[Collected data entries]

*** Begin section ***

(* ===== verification/ClaimPriority.v ===== *)
(** Payout priority when simultaneous defaults exceed the pool's balance,
    [src/contracts/insurance_pool/src/claim_prioritization.rs]. *)
From stdpp Require Import numbers list sorting.
From S2P Require Import Prelude.
Open Scope Z_scope.

Inductive PayoutStrategy := ProRata | RiskWeighted | FIFO.

Record PendingClaim := mkPendingClaim {
  pc_lp : Address;
  pc_invoice_id : Z;
  pc_claim_timestamp : Z;
  pc_lp_total_premiums : Z;
  pc_lp_default_count : Z;
  pc_coverage_cap : Z
}.

(** [PayoutOverflow] and [NoClaimsToPrioritize] are declared and never returned. *)
Inductive ClaimPrioritizationError :=
| InvalidPoolBalance | PayoutOverflow | NoClaimsToPrioritize.

(** The functions read and write no ledger: their world is [unit]. *)
Abbreviation P := (M unit ClaimPrioritizationError).

(** [i128::saturating_div]: a zero divisor traps. *)
Definition saturating_div (a b : Z) : P Z :=
  if b =? 0 then panic else mret (sat_i128 (a ÷ b)).

Definition calculate_pro_rata (claim : PendingClaim) (base_payout total_lp_premiums : Z) : P Z :=
  if total_lp_premiums <=? 0 then mret 0
  else saturating_div (sat_i128 (base_payout * pc_lp_total_premiums claim)) total_lp_premiums.

Definition calculate_risk_weighted (claim : PendingClaim) (base_payout total_lp_premiums : Z) :
    P Z :=
  pro_rata ← calculate_pro_rata claim base_payout total_lp_premiums;
  saturating_div (sat_i128 (pro_rata * 100)) (sat_i128 (100 + pc_lp_default_count claim)).

(** [total_pending_claims] is an argument the body ignores. *)
Definition calculate_payout (claim : PendingClaim) (strategy : PayoutStrategy)
    (pool_balance total_pending_claims total_lp_premiums : Z) : P Z :=
  reject_if (pool_balance <? 0) InvalidPoolBalance;;
  let base_payout := Z.min (pc_coverage_cap claim) pool_balance in
  if base_payout <=? 0 then mret 0
  else
    payout ← (match strategy with
              | ProRata => calculate_pro_rata claim base_payout total_lp_premiums
              | RiskWeighted => calculate_risk_weighted claim base_payout total_lp_premiums
              | FIFO => mret base_payout
              end);
    mret (Z.max payout 0).

(** [sort_by_key] and [sort_by] are stable: equal keys keep their order.  [before a b] is
    "a may stay in front of b". *)
Fixpoint stable_insert {A} (before : A → A → bool) (x : A) (l : list A) : list A :=
  match l with
  | [] => [x]
  | y :: l' => if before x y then x :: l else y :: stable_insert before x l'
  end.
Fixpoint stable_sort {A} (before : A → A → bool) (l : list A) : list A :=
  match l with
  | [] => []
  | x :: l' => stable_insert before x (stable_sort before l')
  end.

Definition priority (strategy : PayoutStrategy) (a b : PendingClaim) : bool :=
  match strategy with
  | FIFO => pc_claim_timestamp a <=? pc_claim_timestamp b
  | ProRata | RiskWeighted => pc_lp_total_premiums b <=? pc_lp_total_premiums a
  end.

(** [iter().sum()] on [i128]: an overflowing partial sum traps. *)
Fixpoint checked_sum (acc : Z) (l : list Z) : option Z :=
  match l with
  | [] => Some acc
  | x :: l' => match chk_i128 (acc + x) with Some acc => checked_sum acc l' | None => None end
  end.

(** The loop over the sorted claims. *)
Fixpoint allocate_loop (strategy : PayoutStrategy) (total_lp_premiums remaining_balance : Z)
    (sorted_claims : list PendingClaim) : P (list (Address * Z)) :=
  match sorted_claims with
  | [] => mret []
  | claim :: rest =>
      if remaining_balance <=? 0 then mret []
      else
        payout ← calculate_payout claim strategy remaining_balance 0 total_lp_premiums;
        let actual_payout := Z.min payout remaining_balance in
        if 0 <? actual_payout then
          allocations ← allocate_loop strategy total_lp_premiums
                          (sat_i128 (remaining_balance - actual_payout)) rest;
          mret ((pc_lp claim, actual_payout) :: allocations)
        else allocate_loop strategy total_lp_premiums remaining_balance rest
  end.

Definition allocate_payouts (claims : list PendingClaim) (strategy : PayoutStrategy)
    (pool_balance : Z) : P (list (Address * Z)) :=
  reject_if (pool_balance <? 0) InvalidPoolBalance;;
  if bool_decide (claims = []) then mret []
  else
    let sorted_claims := stable_sort (priority strategy) claims in
    total_lp_premiums ← unwrap (checked_sum 0 (pc_lp_total_premiums <$> claims));
    allocate_loop strategy total_lp_premiums pool_balance sorted_claims.

(** * The sort *)
Section sort.
Context {A : Type} (before : A → A → bool).
Hypothesis before_total : ∀ x y, before x y = false → before y x = true.
Hypothesis before_trans : ∀ x y z, before x y = true → before y z = true → before x z = true.

Lemma stable_insert_perm x l : stable_insert before x l ≡ₚ x :: l.
Proof.
  induction l as [|y l IH]; simpl; [done |]. destruct (before x y); [done |].
  rewrite IH. by rewrite Permutation_swap.
Qed.
Lemma stable_sort_perm l : stable_sort before l ≡ₚ l.
Proof. induction l as [|x l IH]; simpl; [done |]. by rewrite stable_insert_perm, IH. Qed.

Lemma stable_insert_sorted x l :
  StronglySorted (λ a b, before a b = true) l →
  StronglySorted (λ a b, before a b = true) (stable_insert before x l).
Proof.
  induction 1 as [|y l Hl IH Hy]; simpl; [by repeat constructor |].
  destruct (before x y) eqn:E.
  - constructor; [by constructor |]. constructor; [done |].
    eapply Forall_impl; [| exact Hy]. intros z. by apply before_trans.
  - constructor; [done |]. rewrite stable_insert_perm. constructor; [| done]. by apply before_total.
Qed.
Lemma stable_sort_sorted l : StronglySorted (λ a b, before a b = true) (stable_sort before l).
Proof. induction l as [|x l IH]; simpl; [constructor |]. by apply stable_insert_sorted. Qed.
End sort.

Lemma priority_total s a b : priority s a b = false → priority s b a = true.
Proof. destruct s; simpl; intros H; bools; apply Z.leb_le; lia. Qed.
Lemma priority_trans s a b c : priority s a b = true → priority s b c = true → priority s a c = true.
Proof. destruct s; simpl; intros H1 H2; bools; apply Z.leb_le; lia. Qed.

(** * One payout *)

(** What the pool records of an LP: no negative premiums, a count of defaults. *)
Definition sound_claim (c : PendingClaim) : Prop :=
  0 ≤ pc_lp_total_premiums c ≤ i128_max ∧ 0 ≤ pc_lp_default_count c ≤ 2 ^ 31.

Lemma div_pass a b : 0 ≤ a ≤ i128_max → 0 < b → saturating_div a b tt = Done (a ÷ b) tt.
Proof.
  intros Ha Hb. unfold saturating_div. destruct (Z.eqb_spec b 0); [lia |].
  rewrite sat_id; [done |]. assert (i128_min ≤ 0) by done.
  rewrite Z.quot_div_nonneg by lia. split; [transitivity 0; [lia | apply Z.div_pos; lia] |].
  transitivity a; [| lia]. apply Z.div_le_upper_bound; nia.
Qed.

Lemma sat_nonneg a : 0 ≤ a → 0 ≤ sat_i128 a ≤ i128_max ∧ sat_i128 a ≤ a.
Proof. intros Ha. assert (i128_min ≤ 0 ≤ i128_max) by done. unfold sat. lia. Qed.

Lemma pro_rata_spec c base total :
  sound_claim c → 0 ≤ base → pc_lp_total_premiums c ≤ total →
  ∃ n, calculate_pro_rata c base total tt = Done n tt ∧ 0 ≤ n ≤ base.
Proof.
  intros [Hp _] Hb Ht. unfold calculate_pro_rata.
  destruct (Z.leb_spec total 0); [exists 0; split; [done | lia] |].
  pose proof (sat_nonneg (base * pc_lp_total_premiums c) ltac:(nia)) as [Hs Hle].
  rewrite div_pass by lia. eexists. split; [done |].
  rewrite Z.quot_div_nonneg by lia. split; [apply Z.div_pos; lia |].
  apply Z.div_le_upper_bound; nia.
Qed.

Lemma risk_weighted_spec c base total :
  sound_claim c → 0 ≤ base → pc_lp_total_premiums c ≤ total →
  ∃ n, calculate_risk_weighted c base total tt = Done n tt ∧ 0 ≤ n ≤ base.
Proof.
  intros Hc Hb Ht. destruct (pro_rata_spec c base total Hc Hb Ht) as (r & Hr & Hn).
  destruct Hc as [_ Hd]. unfold calculate_risk_weighted.
  pose proof (sat_nonneg (r * 100) ltac:(lia)) as [Hs Hle].
  assert (2 ^ 31 + 100 ≤ i128_max ∧ i128_min ≤ 0) as [? ?] by done.
  exists (sat_i128 (r * 100) ÷ (100 + pc_lp_default_count c)). split.
  - eapply done_bind; [exact Hr |]. rewrite (sat_id _ _ (100 + _)) by lia. apply div_pass; lia.
  - rewrite Z.quot_div_nonneg by lia. split; [apply Z.div_pos; lia |].
    apply Z.div_le_upper_bound; nia.
Qed.

Lemma payout_spec c s b k total :
  sound_claim c → 0 ≤ b → pc_lp_total_premiums c ≤ total →
  ∃ n, calculate_payout c s b k total tt = Done n tt ∧ 0 ≤ n ≤ Z.max 0 (Z.min (pc_coverage_cap c) b) ∧
    (s = FIFO → n = Z.max 0 (Z.min (pc_coverage_cap c) b)).
Proof.
  intros Hc Hb Ht. unfold calculate_payout.
  assert (∀ (B : Type) (f : unit → P B) o, f tt tt = o →
    (reject_if (b <? 0) InvalidPoolBalance ≫= f) tt = o) as Hrej.
  { intros B f o Ho. eapply done_bind; [apply reject_pass; by apply Z.ltb_ge | done]. }
  destruct (Z.leb_spec (Z.min (pc_coverage_cap c) b) 0) as [Hz | Hz].
  { exists 0. split; [by apply Hrej | lia]. }
  destruct s.
  - destruct (pro_rata_spec c (Z.min (pc_coverage_cap c) b) total Hc ltac:(lia) Ht) as (n & Hn & ?).
    exists n. split; [| split; [lia | done]]. apply Hrej. eapply done_bind; [exact Hn |].
    by rewrite Z.max_l by lia.
  - destruct (risk_weighted_spec c (Z.min (pc_coverage_cap c) b) total Hc ltac:(lia) Ht) as (n & Hn & ?).
    exists n. split; [| split; [lia | done]]. apply Hrej. eapply done_bind; [exact Hn |].
    by rewrite Z.max_l by lia.
  - eexists. split; [by apply Hrej |]. lia.
Qed.

(** * The allocation *)

(** The claims served, with what each received. *)
Definition serves (c : PendingClaim) (a : Address * Z) : Prop :=
  a.1 = pc_lp c ∧ 0 < a.2 ≤ pc_coverage_cap c.

Lemma allocate_loop_spec s total cs : ∀ b,
  0 ≤ b ≤ i128_max → Forall (λ c, sound_claim c ∧ pc_lp_total_premiums c ≤ total) cs →
  ∃ al served, allocate_loop s total b cs tt = Done al tt ∧
    served `sublist_of` cs ∧ Forall2 serves served al ∧ zsum (al.*2) ≤ b ∧
    (s = FIFO → zsum (al.*2) = Z.min b (zsum ((λ c, Z.max 0 (pc_coverage_cap c)) <$> cs))).
Proof.
  induction cs as [|c cs IH]; intros b Hb Hcs; cbn [allocate_loop].
  { exists [], []. split; [done |]. split; [constructor |]. split; [constructor |]. csimpl. lia. }
  inversion_clear Hcs as [|?? [Hc Ht] Hcs'].
  assert (0 ≤ zsum ((λ c, Z.max 0 (pc_coverage_cap c)) <$> cs)) as Hz.
  { apply zsum_nonneg, Forall_fmap, Forall_true. intros. simpl. lia. }
  destruct (Z.leb_spec b 0) as [H0 | H0].
  { exists [], []. split; [done |]. split; [apply sublist_nil_l |]. split; [constructor |].
    csimpl. lia. }
  destruct (payout_spec c s b 0 total Hc ltac:(lia) Ht) as (n & Hn & Hr & Hf).
  destruct (Z.ltb_spec 0 (Z.min n b)) as [H1 | H1].
  - assert (i128_min ≤ 0) by done.
    destruct (IH (b - Z.min n b) ltac:(lia) Hcs') as (al & sv & Ha & Hs & H2 & Hsum & Hfi).
    exists ((pc_lp c, Z.min n b) :: al), (c :: sv). split; [| split; [| split; [| split]]].
    + eapply done_bind; [exact Hn |]. simpl. destruct (Z.ltb_spec 0 (Z.min n b)); [| lia].
      rewrite sat_id by lia. by eapply done_bind; [exact Ha |].
    + by constructor.
    + constructor; [| done]. split; simpl; [done | lia].
    + csimpl. lia.
    + intros E. specialize (Hf E). specialize (Hfi E). csimpl. lia.
  - destruct (IH b Hb Hcs') as (al & sv & Ha & Hs & H2 & Hsum & Hfi).
    exists al, sv. split; [| split; [| split; [| split]]]; try done.
    + eapply done_bind; [exact Hn |]. simpl. destruct (Z.ltb_spec 0 (Z.min n b)); [lia | done].
    + by constructor.
    + intros E. specialize (Hf E). specialize (Hfi E). csimpl. lia.
Qed.

Lemma checked_sum_spec l acc :
  0 ≤ acc → Forall (λ n, 0 ≤ n) l → acc + zsum l ≤ i128_max → checked_sum acc l = Some (acc + zsum l).
Proof.
  intros Ha Hl. revert acc Ha. induction Hl as [|x l Hx Hl IH]; intros acc Ha Hs; simpl in *.
  { f_equal. lia. }
  assert (i128_min ≤ 0) by done. pose proof (zsum_nonneg _ Hl).
  unfold checked. rewrite (proj2 (in_i128_spec (acc + x))) by lia. rewrite IH by lia. f_equal. lia.
Qed.

Lemma zsum_elem x l : Forall (λ n, 0 ≤ n) l → x ∈ l → x ≤ zsum l.
Proof.
  induction 1 as [|y l Hy Hl IH]; intros Hx; [by apply elem_of_nil in Hx |].
  pose proof (zsum_nonneg _ Hl). apply elem_of_cons in Hx as [-> | Hx]; simpl; [lia |].
  specialize (IH Hx). lia.
Qed.

(** Constrained payouts are safe and in order.  For claims with sound records, the
    allocation always answers; it serves claims in priority order (by filing time, or by
    premiums, ties in filing order), pays each a positive amount within its coverage cap,
    never more than the pool holds in total, and first-in-first-out leaves money in the
    pool only when every cap is paid in full. *)
Theorem allocation_sound claims s b :
  0 ≤ b ≤ i128_max → Forall sound_claim claims →
  zsum (pc_lp_total_premiums <$> claims) ≤ i128_max →
  ∃ al served, allocate_payouts claims s b tt = Done al tt ∧
    served `sublist_of` stable_sort (priority s) claims ∧
    StronglySorted (λ c d, priority s c d = true) (stable_sort (priority s) claims) ∧
    stable_sort (priority s) claims ≡ₚ claims ∧
    Forall2 serves served al ∧ zsum (al.*2) ≤ b ∧
    (s = FIFO → zsum (al.*2) = Z.min b (zsum ((λ c, Z.max 0 (pc_coverage_cap c)) <$> claims))).
Proof.
  intros Hb Hcs Hsum.
  assert (Forall (λ n, 0 ≤ n) (pc_lp_total_premiums <$> claims)) as Hnn.
  { apply Forall_fmap. eapply Forall_impl; [| exact Hcs]. intros c [Hc _]. simpl. lia. }
  pose proof (stable_sort_perm (priority s) claims) as Hp.
  destruct (allocate_loop_spec s (0 + zsum (pc_lp_total_premiums <$> claims))
    (stable_sort (priority s) claims) b Hb) as (al & sv & Ha & Hs & H2 & Hle & Hf).
  { rewrite Hp. apply Forall_forall. intros c Hc. split; [by eapply Forall_forall in Hcs |].
    rewrite Z.add_0_l. apply zsum_elem; [done |]. by apply list_elem_of_fmap_2, list_elem_of_In. }
  exists al, sv. split; [| split_and!; try done].
  - unfold allocate_payouts.
    eapply done_bind; [apply reject_pass; apply Z.ltb_ge; lia |].
    case_bool_decide as Hn; [subst; simpl in Ha; exact Ha |].
    eapply done_bind; [apply unwrap_pass, checked_sum_spec; [done | done | lia] | exact Ha].
  - apply stable_sort_sorted; [apply priority_total | apply priority_trans].
  - intros E. rewrite (Hf E). f_equal.
    assert (∀ l l' : list Z, l ≡ₚ l' → zsum l = zsum l') as Hzp by (induction 1; simpl; lia).
    apply Hzp. by rewrite Hp.
Qed.

(** * Concrete claims *)
Module ClaimPriorityWitness.
Definition c1 : PendingClaim := mkPendingClaim 1%N 1 1000 500 0 1000.
Definition c2 : PendingClaim := mkPendingClaim 2%N 2 900 500 5 1000.

Lemma allocation_sound_witness :
  allocate_payouts [c1; c2] FIFO 1200 tt = Done [(2%N, 1000); (1%N, 200)] tt ∧
  ∃ al, allocate_payouts [c1; c2] FIFO 1200 tt = Done al tt ∧ zsum (al.*2) ≤ 1200.
Proof.
  split; [vm_compute; reflexivity |].
  destruct (allocation_sound [c1; c2] FIFO 1200) as (al & sv & Ha & _ & _ & _ & _ & Hle & _).
  - split; vm_compute; discriminate.
  - repeat constructor; vm_compute; discriminate.
  - vm_compute. discriminate.
  - exists al. split; [exact Ha | exact Hle].
Defined.

(** Two LPs with the same premiums: the second share is taken from what the first left. *)
Example pro_rata_is_sequential :
  allocate_payouts [mkPendingClaim 1%N 1 1000 1000 0 10000; mkPendingClaim 2%N 2 1001 1000 0 10000]
    ProRata 1000 tt = Done [(1%N, 500); (2%N, 250)] tt.
Proof. vm_compute. reflexivity. Qed.
End ClaimPriorityWitness.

*** End section ***

Of all the entries above, output exactly the lines between the one holding "intros Hc Hb Ht. destruct" and the one holding "sound_claim c → 0 ≤ b →", inclusive.

→ **Response for this exercise**:
  intros Hc Hb Ht. destruct (pro_rata_spec c base total Hc Hb Ht) as (r & Hr & Hn).
  destruct Hc as [_ Hd]. unfold calculate_risk_weighted.
  pose proof (sat_nonneg (r * 100) ltac:(lia)) as [Hs Hle].
  assert (2 ^ 31 + 100 ≤ i128_max ∧ i128_min ≤ 0) as [? ?] by done.
  exists (sat_i128 (r * 100) ÷ (100 + pc_lp_default_count c)). split.
  - eapply done_bind; [exact Hr |]. rewrite (sat_id _ _ (100 + _)) by lia. apply div_pass; lia.
  - rewrite Z.quot_div_nonneg by lia. split; [apply Z.div_pos; lia |].
    apply Z.div_le_upper_bound; nia.
Qed.

Lemma payout_spec c s b k total :
  sound_claim c → 0 ≤ b → pc_lp_total_premiums c ≤ total →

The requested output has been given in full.